[Stored data]
/---
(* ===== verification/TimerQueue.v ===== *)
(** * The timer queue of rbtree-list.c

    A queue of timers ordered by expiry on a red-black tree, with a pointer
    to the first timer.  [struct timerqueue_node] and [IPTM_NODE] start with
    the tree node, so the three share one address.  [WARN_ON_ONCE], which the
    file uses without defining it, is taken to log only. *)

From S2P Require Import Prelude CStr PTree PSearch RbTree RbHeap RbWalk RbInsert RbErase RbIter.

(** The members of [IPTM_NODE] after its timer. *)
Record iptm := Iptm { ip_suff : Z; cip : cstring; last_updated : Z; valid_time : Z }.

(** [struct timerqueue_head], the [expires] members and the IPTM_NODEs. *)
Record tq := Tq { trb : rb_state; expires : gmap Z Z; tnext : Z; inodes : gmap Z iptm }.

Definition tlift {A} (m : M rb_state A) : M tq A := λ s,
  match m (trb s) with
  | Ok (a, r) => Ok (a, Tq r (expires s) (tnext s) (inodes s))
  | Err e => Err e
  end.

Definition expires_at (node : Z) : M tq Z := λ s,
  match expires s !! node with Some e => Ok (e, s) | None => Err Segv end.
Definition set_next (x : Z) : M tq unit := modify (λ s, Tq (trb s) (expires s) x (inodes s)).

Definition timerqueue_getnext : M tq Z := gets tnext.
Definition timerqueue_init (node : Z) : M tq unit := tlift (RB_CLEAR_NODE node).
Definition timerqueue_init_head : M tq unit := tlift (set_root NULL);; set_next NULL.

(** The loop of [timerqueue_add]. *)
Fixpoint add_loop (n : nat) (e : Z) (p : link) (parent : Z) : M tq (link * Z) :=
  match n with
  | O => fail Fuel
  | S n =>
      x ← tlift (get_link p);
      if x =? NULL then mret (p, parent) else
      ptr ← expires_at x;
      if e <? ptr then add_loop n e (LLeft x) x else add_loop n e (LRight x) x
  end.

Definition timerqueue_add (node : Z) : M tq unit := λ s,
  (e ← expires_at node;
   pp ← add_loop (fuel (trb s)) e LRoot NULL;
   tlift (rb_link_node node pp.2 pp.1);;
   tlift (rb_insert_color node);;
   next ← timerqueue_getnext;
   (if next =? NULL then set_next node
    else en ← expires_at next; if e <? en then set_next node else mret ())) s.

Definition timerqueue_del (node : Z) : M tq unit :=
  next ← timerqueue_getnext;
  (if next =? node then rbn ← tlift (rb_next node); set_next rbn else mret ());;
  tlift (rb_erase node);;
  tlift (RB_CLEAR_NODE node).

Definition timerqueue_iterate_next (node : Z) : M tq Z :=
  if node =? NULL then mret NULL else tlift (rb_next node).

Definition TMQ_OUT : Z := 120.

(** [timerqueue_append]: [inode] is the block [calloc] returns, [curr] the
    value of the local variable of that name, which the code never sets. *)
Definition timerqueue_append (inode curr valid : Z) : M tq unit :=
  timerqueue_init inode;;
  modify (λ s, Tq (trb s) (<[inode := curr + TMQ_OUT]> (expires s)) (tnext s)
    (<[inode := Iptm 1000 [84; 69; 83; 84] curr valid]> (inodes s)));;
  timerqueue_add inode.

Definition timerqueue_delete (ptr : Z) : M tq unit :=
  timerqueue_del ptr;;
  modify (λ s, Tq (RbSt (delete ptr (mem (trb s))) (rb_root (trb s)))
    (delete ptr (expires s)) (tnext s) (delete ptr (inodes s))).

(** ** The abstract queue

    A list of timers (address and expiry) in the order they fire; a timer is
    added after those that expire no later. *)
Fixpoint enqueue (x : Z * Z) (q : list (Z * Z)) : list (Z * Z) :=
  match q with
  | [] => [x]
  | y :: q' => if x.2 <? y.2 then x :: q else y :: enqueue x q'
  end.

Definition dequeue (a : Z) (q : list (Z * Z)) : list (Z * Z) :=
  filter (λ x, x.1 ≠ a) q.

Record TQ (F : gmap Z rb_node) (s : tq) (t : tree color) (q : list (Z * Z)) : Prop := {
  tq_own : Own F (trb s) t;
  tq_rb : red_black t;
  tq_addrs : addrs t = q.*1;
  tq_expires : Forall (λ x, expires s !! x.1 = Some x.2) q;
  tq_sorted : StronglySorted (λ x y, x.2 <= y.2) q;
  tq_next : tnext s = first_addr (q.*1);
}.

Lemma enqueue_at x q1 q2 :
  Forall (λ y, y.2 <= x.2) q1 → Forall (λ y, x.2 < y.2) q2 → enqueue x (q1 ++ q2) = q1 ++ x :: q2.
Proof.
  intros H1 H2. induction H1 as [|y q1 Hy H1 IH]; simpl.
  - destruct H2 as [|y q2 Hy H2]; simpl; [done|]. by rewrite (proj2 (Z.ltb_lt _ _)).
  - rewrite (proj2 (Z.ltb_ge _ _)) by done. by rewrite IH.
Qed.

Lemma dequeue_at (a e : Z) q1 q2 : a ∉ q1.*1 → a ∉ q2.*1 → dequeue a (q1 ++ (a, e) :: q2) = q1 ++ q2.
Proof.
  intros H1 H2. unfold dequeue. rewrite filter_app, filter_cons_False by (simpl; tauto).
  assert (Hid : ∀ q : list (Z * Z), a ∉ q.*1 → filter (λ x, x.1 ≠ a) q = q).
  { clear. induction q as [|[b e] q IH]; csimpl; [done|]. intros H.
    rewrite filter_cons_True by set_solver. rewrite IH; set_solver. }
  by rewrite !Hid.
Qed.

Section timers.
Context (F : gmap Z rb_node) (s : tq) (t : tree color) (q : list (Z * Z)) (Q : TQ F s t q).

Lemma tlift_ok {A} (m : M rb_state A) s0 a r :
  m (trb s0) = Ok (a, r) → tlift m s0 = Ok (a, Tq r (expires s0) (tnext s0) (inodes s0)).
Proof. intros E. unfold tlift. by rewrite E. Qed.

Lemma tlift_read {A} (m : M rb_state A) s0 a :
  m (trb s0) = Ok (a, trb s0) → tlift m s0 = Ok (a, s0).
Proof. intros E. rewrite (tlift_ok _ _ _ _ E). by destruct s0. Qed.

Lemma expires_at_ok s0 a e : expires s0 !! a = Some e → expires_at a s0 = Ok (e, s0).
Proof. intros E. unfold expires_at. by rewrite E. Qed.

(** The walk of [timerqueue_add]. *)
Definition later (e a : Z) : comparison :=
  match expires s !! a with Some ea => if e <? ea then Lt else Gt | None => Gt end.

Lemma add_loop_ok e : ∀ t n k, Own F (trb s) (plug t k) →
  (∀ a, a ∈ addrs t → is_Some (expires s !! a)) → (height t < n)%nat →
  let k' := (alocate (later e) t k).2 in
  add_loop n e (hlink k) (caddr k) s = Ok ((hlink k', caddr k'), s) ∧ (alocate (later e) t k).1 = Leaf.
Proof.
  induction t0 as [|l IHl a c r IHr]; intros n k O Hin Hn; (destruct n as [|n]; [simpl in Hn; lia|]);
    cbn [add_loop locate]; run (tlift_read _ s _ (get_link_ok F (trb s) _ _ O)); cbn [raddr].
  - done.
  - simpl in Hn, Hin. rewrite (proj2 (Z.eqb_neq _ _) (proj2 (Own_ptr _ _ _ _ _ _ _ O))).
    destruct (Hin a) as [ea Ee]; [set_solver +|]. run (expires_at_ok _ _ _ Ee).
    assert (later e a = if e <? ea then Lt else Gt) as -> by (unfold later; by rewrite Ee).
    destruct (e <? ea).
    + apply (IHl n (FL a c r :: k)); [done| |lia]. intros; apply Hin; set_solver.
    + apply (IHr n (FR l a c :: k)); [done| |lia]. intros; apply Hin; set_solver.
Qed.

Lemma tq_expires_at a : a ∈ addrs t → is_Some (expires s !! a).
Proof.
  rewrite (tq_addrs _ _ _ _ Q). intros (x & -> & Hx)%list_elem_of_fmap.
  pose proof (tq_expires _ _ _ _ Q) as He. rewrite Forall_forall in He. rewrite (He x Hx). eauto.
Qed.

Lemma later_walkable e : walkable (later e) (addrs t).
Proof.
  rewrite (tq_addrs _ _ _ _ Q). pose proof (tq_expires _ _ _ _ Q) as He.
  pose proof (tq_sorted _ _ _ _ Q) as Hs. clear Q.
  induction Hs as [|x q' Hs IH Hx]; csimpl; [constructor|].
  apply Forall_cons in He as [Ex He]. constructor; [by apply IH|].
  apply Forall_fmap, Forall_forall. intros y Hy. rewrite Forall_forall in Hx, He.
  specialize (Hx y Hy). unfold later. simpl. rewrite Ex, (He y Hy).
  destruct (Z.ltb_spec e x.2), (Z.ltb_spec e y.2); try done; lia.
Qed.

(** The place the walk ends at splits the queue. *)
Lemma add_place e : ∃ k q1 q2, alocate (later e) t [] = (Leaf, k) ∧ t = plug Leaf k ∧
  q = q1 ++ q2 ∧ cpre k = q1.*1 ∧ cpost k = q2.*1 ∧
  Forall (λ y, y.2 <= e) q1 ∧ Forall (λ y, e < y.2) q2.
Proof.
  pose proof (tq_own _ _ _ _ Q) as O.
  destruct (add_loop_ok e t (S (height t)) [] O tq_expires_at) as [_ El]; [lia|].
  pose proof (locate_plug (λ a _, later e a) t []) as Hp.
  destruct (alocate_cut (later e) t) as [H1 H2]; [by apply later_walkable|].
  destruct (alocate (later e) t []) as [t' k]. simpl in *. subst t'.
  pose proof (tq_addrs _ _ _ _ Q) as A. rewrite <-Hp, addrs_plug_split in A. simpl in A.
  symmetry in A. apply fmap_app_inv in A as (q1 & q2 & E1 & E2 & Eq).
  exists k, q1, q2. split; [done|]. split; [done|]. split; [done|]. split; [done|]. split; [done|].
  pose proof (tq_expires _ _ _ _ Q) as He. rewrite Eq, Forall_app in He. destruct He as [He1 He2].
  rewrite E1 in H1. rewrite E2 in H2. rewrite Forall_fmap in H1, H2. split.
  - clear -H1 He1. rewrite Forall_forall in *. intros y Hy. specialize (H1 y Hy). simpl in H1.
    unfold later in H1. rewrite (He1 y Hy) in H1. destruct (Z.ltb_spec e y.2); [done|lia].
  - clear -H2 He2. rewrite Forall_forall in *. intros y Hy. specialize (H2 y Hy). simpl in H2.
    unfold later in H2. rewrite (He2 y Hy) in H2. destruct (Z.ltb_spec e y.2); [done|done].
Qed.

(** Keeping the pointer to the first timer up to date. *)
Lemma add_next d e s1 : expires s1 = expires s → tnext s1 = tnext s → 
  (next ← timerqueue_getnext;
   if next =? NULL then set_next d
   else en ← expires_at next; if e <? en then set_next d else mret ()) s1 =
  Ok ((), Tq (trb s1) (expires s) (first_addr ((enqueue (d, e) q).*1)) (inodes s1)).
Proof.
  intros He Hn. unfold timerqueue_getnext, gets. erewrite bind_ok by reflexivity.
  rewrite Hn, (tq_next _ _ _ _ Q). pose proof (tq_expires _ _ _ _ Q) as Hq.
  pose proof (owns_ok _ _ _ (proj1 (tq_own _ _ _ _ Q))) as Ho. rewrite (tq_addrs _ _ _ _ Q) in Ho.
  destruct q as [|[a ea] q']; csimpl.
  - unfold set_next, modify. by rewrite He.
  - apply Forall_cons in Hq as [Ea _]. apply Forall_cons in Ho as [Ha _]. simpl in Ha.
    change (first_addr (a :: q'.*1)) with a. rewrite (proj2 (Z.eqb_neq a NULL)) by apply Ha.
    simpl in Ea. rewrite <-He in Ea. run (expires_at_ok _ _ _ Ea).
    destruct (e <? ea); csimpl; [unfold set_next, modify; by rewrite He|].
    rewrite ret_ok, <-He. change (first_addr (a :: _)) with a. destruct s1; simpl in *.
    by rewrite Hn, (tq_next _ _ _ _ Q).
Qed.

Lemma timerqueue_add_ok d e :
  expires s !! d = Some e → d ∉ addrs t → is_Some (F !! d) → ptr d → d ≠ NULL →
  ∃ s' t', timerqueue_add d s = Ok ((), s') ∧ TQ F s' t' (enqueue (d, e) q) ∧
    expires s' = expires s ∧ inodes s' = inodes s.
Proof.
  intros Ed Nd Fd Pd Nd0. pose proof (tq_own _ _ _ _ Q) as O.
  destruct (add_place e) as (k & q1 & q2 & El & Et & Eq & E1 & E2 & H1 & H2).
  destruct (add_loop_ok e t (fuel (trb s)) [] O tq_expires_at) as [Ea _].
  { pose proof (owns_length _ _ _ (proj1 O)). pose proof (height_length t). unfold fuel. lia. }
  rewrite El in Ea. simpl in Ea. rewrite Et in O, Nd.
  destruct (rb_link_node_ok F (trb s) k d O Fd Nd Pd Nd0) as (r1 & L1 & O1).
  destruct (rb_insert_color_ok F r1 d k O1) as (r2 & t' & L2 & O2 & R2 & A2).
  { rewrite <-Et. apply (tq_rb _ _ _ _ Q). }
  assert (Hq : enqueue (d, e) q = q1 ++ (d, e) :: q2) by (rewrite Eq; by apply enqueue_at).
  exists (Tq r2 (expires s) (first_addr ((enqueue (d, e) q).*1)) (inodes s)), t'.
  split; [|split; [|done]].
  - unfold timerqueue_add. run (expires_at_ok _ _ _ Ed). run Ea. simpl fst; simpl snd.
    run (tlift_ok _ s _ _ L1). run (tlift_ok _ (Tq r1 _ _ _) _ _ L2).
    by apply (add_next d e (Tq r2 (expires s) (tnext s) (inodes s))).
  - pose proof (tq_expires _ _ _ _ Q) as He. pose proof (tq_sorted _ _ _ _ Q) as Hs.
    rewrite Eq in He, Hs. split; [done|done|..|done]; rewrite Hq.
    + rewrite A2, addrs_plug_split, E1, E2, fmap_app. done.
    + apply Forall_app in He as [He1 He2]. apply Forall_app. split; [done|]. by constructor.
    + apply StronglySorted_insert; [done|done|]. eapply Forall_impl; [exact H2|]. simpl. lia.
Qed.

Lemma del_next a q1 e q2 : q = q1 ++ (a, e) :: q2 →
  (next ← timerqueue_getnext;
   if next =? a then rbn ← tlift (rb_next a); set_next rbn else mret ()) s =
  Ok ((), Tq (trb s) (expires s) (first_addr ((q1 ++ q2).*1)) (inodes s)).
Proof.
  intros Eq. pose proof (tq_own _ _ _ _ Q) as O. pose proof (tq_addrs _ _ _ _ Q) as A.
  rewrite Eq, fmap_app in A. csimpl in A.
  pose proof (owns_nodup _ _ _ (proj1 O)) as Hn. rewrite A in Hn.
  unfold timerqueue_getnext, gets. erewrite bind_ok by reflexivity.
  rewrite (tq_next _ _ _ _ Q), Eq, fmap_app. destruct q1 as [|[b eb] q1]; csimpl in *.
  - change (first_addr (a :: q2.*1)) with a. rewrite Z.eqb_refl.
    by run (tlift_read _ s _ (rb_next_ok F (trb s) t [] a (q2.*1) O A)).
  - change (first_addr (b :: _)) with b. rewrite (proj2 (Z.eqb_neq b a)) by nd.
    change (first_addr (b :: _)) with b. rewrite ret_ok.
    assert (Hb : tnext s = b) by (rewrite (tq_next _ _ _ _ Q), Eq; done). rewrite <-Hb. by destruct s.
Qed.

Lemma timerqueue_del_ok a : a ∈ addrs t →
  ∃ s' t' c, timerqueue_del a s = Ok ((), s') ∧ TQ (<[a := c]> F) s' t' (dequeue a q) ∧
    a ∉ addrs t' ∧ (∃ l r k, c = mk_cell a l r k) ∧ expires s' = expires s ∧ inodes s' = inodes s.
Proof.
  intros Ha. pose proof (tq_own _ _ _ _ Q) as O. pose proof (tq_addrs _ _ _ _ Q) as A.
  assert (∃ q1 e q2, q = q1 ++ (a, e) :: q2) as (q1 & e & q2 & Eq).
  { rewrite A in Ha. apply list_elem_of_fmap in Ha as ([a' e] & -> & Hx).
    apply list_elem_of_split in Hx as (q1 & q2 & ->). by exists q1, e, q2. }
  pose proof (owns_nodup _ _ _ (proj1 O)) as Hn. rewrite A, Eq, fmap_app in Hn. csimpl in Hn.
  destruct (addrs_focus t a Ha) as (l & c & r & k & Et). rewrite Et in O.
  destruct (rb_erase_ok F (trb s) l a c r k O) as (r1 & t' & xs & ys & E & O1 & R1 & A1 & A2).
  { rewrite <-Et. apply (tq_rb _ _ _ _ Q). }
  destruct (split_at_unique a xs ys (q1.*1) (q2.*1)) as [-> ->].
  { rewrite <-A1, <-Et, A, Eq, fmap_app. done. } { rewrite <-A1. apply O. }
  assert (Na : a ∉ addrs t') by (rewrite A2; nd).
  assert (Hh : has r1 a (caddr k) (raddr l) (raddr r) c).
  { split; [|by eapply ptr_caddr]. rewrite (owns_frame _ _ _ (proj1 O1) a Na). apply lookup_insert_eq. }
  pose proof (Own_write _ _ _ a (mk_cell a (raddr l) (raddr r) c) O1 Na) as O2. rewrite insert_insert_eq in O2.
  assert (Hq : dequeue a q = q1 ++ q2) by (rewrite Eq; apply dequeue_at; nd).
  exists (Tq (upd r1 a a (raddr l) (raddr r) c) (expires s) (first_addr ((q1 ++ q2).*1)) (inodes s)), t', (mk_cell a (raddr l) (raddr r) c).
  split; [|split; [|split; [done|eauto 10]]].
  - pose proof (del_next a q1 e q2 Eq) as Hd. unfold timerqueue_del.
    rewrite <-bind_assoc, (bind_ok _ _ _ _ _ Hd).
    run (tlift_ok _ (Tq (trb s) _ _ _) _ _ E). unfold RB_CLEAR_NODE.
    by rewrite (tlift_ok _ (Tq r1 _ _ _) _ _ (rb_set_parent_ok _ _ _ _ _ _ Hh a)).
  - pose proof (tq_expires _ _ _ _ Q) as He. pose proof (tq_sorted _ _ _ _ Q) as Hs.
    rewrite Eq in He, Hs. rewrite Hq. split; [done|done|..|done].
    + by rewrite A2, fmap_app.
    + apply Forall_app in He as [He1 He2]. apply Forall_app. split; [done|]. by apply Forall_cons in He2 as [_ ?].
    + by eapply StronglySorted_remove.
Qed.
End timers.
\---
/---
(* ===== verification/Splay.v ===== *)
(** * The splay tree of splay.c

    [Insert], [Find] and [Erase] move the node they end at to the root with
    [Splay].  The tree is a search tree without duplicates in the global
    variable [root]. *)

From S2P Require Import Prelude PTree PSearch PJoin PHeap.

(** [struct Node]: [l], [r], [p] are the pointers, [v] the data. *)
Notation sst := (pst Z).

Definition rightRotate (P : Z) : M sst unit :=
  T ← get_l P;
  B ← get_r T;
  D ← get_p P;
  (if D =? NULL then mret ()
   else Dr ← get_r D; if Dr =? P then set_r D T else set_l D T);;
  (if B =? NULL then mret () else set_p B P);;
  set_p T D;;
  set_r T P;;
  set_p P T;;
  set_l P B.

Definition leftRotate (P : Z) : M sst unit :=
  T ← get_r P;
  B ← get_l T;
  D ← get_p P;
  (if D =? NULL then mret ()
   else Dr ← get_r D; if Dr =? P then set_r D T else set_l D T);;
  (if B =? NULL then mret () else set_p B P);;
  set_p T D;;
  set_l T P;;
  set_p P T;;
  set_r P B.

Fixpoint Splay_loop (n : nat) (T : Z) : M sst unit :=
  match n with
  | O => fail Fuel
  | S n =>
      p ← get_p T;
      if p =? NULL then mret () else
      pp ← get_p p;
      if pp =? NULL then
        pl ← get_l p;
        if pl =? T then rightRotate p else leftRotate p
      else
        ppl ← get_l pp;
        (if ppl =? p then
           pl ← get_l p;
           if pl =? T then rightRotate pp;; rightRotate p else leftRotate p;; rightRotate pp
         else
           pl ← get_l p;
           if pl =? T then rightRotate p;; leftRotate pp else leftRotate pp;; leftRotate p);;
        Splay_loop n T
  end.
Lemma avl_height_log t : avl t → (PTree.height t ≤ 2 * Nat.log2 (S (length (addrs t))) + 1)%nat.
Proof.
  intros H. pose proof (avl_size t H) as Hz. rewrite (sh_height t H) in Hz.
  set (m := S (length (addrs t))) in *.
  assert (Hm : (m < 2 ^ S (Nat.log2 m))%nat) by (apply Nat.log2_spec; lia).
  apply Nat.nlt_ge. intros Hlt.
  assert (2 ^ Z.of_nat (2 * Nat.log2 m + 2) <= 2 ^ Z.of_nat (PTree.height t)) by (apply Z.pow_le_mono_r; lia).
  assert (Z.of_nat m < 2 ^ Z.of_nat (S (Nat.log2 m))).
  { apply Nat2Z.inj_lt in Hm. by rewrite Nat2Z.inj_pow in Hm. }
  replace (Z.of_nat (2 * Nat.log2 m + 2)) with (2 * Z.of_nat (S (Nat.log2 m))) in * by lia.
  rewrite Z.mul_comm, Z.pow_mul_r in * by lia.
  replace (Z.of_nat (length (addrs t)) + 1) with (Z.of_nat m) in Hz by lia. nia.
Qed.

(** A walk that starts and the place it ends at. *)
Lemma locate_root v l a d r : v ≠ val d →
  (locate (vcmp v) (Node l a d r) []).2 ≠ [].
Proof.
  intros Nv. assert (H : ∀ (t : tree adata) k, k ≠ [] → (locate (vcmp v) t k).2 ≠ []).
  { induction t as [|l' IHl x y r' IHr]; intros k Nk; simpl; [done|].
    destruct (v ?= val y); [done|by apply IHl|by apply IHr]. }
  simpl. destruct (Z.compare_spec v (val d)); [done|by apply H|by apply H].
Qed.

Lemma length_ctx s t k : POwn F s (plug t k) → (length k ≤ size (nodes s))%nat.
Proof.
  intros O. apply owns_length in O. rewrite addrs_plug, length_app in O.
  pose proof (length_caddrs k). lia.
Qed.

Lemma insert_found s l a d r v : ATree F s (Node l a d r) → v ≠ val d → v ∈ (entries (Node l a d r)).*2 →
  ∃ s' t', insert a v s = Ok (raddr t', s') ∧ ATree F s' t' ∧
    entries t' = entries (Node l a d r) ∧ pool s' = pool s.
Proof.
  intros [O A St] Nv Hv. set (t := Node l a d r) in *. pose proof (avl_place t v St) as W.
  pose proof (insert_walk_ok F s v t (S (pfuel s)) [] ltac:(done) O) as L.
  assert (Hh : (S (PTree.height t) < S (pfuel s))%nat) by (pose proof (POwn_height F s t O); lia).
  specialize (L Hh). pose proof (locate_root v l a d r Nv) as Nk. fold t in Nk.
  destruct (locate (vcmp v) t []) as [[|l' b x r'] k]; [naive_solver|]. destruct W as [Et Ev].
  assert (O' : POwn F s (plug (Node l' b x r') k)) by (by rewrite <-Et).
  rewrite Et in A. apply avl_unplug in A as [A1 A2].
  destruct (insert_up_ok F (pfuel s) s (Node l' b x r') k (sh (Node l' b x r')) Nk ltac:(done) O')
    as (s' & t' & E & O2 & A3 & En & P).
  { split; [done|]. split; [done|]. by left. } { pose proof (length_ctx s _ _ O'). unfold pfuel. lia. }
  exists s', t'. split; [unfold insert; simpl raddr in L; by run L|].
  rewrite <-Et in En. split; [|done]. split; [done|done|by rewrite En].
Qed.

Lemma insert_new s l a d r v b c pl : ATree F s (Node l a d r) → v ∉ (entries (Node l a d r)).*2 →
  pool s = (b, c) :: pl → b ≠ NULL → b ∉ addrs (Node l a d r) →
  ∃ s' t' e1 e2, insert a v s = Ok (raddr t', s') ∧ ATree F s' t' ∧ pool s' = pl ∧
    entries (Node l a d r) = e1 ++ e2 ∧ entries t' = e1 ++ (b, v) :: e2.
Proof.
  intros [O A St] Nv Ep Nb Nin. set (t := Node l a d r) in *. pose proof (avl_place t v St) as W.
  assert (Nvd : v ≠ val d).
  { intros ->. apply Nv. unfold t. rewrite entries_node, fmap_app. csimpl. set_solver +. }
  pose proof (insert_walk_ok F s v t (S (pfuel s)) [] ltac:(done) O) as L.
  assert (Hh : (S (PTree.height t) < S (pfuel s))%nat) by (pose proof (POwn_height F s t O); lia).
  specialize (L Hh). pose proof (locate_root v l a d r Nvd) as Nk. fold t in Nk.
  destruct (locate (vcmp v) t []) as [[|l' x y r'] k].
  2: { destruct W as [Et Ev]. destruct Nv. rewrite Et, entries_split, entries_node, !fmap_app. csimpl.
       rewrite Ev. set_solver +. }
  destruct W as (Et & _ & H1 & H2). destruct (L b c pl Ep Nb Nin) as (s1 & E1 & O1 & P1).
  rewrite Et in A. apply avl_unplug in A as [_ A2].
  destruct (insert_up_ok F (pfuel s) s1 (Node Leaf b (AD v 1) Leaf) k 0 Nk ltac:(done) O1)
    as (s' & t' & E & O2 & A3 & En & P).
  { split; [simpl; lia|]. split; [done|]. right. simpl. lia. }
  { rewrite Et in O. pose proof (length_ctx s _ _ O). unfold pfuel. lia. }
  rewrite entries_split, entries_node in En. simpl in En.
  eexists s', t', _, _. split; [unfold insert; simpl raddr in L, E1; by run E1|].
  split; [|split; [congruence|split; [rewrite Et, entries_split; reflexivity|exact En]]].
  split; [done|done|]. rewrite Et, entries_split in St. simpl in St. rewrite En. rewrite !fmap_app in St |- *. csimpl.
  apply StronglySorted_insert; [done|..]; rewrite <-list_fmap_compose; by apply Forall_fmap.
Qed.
\---
*Your task*
Scan the records for the word "rightRotate" and copy every line where it is found.

*Written response*
Definition rightRotate (P : Z) : M sst unit :=
        if pl =? T then rightRotate p else leftRotate p
           if pl =? T then rightRotate pp;; rightRotate p else leftRotate p;; rightRotate pp
           if pl =? T then rightRotate p;; leftRotate pp else leftRotate pp;; leftRotate p);;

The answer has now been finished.